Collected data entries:
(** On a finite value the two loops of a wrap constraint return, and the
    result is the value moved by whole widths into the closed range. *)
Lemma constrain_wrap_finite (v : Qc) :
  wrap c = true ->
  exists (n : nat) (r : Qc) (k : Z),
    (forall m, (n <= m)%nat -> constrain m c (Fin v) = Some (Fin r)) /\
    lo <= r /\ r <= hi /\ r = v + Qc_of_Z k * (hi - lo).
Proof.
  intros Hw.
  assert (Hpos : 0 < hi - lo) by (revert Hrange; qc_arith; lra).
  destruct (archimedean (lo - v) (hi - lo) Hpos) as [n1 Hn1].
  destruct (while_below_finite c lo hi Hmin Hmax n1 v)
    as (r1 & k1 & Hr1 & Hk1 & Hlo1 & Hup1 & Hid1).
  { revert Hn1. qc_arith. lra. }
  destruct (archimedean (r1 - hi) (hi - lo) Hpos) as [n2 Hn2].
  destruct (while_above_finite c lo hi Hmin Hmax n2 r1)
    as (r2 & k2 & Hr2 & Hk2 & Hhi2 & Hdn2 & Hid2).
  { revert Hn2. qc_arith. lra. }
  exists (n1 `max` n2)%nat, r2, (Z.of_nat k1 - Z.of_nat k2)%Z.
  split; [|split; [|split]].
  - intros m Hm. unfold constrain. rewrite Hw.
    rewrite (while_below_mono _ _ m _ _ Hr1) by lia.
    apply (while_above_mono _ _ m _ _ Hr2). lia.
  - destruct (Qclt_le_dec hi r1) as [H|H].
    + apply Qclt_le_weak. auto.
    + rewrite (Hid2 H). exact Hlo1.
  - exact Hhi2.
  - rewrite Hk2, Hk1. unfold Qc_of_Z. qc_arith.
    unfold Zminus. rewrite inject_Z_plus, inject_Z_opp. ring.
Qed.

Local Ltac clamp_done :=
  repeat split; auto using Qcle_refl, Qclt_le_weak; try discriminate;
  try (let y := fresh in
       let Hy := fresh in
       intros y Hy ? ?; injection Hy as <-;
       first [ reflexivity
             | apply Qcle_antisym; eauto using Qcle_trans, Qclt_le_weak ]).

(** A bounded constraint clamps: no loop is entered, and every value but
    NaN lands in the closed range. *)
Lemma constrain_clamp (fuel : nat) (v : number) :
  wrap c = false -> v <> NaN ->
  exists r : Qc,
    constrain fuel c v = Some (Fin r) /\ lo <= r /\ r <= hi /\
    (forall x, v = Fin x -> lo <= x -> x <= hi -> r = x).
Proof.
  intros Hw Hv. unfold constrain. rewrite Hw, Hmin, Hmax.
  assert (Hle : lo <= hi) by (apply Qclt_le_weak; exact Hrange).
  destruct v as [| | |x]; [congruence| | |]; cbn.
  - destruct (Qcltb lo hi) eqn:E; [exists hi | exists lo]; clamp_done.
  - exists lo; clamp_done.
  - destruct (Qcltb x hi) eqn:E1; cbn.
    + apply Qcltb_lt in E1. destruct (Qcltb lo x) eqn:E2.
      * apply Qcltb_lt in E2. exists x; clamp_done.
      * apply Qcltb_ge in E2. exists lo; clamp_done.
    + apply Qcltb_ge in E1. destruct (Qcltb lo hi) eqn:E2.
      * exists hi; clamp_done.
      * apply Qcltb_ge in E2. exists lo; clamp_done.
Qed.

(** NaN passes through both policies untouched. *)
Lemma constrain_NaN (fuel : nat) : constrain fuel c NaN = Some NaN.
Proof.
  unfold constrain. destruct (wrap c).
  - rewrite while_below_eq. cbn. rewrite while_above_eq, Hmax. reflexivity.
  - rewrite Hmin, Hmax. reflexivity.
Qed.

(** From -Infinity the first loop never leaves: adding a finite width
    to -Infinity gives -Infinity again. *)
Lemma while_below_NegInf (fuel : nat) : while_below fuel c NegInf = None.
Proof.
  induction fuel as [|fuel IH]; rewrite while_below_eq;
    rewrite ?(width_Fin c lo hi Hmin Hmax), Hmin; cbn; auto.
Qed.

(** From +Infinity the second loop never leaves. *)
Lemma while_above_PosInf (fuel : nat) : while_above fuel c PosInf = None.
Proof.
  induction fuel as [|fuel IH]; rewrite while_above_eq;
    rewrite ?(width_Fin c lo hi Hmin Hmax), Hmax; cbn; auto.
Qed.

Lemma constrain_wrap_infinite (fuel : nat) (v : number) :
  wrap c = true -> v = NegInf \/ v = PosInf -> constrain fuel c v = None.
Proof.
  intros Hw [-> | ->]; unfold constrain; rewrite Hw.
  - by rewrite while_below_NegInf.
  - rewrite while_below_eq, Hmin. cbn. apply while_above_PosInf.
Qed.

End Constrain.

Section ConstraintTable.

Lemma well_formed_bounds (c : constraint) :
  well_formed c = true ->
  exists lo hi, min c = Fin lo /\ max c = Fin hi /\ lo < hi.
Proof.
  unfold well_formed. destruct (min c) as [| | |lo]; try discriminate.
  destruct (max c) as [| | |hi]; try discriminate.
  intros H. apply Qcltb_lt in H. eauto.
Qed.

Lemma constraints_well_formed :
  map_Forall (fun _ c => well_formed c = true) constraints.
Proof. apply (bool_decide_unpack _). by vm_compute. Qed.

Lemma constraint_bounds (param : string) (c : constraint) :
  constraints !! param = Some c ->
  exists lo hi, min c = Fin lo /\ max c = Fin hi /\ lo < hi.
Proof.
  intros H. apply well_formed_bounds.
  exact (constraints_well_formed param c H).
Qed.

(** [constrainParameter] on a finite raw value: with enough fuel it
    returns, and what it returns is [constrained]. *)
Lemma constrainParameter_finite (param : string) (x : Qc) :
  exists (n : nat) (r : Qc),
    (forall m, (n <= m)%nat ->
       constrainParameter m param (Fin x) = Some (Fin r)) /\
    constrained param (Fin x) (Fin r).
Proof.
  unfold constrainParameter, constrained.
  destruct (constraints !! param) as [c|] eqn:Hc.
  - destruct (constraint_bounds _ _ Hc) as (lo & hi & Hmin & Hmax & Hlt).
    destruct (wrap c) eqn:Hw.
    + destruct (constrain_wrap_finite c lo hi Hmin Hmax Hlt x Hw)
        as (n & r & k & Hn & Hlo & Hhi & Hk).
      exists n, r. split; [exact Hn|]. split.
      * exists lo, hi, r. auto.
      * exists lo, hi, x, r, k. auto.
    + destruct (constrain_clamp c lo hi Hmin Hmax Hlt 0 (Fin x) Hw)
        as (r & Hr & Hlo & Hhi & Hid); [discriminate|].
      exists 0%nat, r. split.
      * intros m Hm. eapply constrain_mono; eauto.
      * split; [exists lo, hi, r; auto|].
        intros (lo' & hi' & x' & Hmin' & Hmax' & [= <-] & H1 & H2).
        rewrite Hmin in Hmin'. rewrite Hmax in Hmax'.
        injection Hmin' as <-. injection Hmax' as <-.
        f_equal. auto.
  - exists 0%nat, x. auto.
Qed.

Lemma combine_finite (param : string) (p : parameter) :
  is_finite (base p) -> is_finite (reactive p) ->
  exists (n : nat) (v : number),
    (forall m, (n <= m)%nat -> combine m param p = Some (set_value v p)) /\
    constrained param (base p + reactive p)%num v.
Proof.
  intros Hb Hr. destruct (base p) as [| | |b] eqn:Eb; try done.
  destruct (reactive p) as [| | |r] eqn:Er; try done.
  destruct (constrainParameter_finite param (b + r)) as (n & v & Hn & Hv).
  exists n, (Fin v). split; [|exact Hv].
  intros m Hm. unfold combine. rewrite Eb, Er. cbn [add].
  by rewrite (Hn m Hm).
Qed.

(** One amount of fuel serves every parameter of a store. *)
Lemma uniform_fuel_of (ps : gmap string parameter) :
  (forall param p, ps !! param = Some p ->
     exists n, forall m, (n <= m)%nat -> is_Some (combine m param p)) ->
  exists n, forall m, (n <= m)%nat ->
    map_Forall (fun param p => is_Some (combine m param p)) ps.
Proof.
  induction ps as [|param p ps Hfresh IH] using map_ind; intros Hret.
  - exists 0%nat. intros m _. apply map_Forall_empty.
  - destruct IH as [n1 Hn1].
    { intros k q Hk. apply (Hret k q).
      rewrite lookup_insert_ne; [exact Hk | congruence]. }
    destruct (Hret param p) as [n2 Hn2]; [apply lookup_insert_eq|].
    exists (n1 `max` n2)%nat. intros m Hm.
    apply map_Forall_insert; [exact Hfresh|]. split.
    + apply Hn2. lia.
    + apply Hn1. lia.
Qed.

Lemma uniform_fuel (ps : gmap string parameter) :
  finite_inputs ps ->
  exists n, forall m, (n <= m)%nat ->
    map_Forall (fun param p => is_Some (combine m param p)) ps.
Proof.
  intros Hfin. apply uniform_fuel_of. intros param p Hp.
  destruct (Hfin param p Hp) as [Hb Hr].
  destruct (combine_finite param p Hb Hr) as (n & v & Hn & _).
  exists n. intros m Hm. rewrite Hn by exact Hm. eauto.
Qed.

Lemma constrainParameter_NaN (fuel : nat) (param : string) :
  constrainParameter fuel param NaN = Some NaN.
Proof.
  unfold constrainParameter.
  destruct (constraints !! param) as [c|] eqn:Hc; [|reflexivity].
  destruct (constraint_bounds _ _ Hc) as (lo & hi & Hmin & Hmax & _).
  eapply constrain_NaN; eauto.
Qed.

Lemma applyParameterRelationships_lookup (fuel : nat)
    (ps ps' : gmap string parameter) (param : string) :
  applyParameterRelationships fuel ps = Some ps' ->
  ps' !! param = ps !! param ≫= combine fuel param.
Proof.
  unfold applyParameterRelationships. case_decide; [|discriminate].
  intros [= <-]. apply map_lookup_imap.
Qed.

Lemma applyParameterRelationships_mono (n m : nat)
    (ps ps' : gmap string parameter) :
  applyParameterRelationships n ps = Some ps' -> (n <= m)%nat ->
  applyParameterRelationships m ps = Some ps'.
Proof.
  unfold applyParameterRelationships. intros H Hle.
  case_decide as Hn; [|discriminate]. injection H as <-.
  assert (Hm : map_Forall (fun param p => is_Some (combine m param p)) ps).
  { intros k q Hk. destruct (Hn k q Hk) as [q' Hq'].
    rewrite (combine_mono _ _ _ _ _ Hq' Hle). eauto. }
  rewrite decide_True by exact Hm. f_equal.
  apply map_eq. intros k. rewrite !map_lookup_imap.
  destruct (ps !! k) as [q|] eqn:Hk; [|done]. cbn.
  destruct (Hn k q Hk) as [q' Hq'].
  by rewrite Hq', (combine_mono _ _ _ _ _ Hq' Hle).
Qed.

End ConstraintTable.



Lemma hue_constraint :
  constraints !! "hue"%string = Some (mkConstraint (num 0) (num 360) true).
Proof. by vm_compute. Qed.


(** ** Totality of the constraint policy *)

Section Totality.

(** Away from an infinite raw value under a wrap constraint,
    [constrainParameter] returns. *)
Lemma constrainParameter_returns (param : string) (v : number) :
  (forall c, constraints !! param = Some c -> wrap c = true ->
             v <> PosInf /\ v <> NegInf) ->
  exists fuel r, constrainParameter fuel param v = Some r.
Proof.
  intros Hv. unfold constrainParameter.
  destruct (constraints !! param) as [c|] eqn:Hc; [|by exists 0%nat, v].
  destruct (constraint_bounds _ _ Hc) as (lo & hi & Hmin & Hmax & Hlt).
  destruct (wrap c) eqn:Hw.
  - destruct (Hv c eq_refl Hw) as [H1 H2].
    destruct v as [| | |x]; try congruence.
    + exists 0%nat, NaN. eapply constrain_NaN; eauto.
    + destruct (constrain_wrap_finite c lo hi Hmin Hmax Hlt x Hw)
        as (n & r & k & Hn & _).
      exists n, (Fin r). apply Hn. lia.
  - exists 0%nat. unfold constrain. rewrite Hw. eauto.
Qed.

### [Task to complete]
For the word "induction", find all matching lines in the entries above and copy them out.

### [Output below]
  induction fuel as [|fuel IH]; rewrite while_below_eq;
  induction fuel as [|fuel IH]; rewrite while_above_eq;
  induction ps as [|param p ps Hfresh IH] using map_ind; intros Hret.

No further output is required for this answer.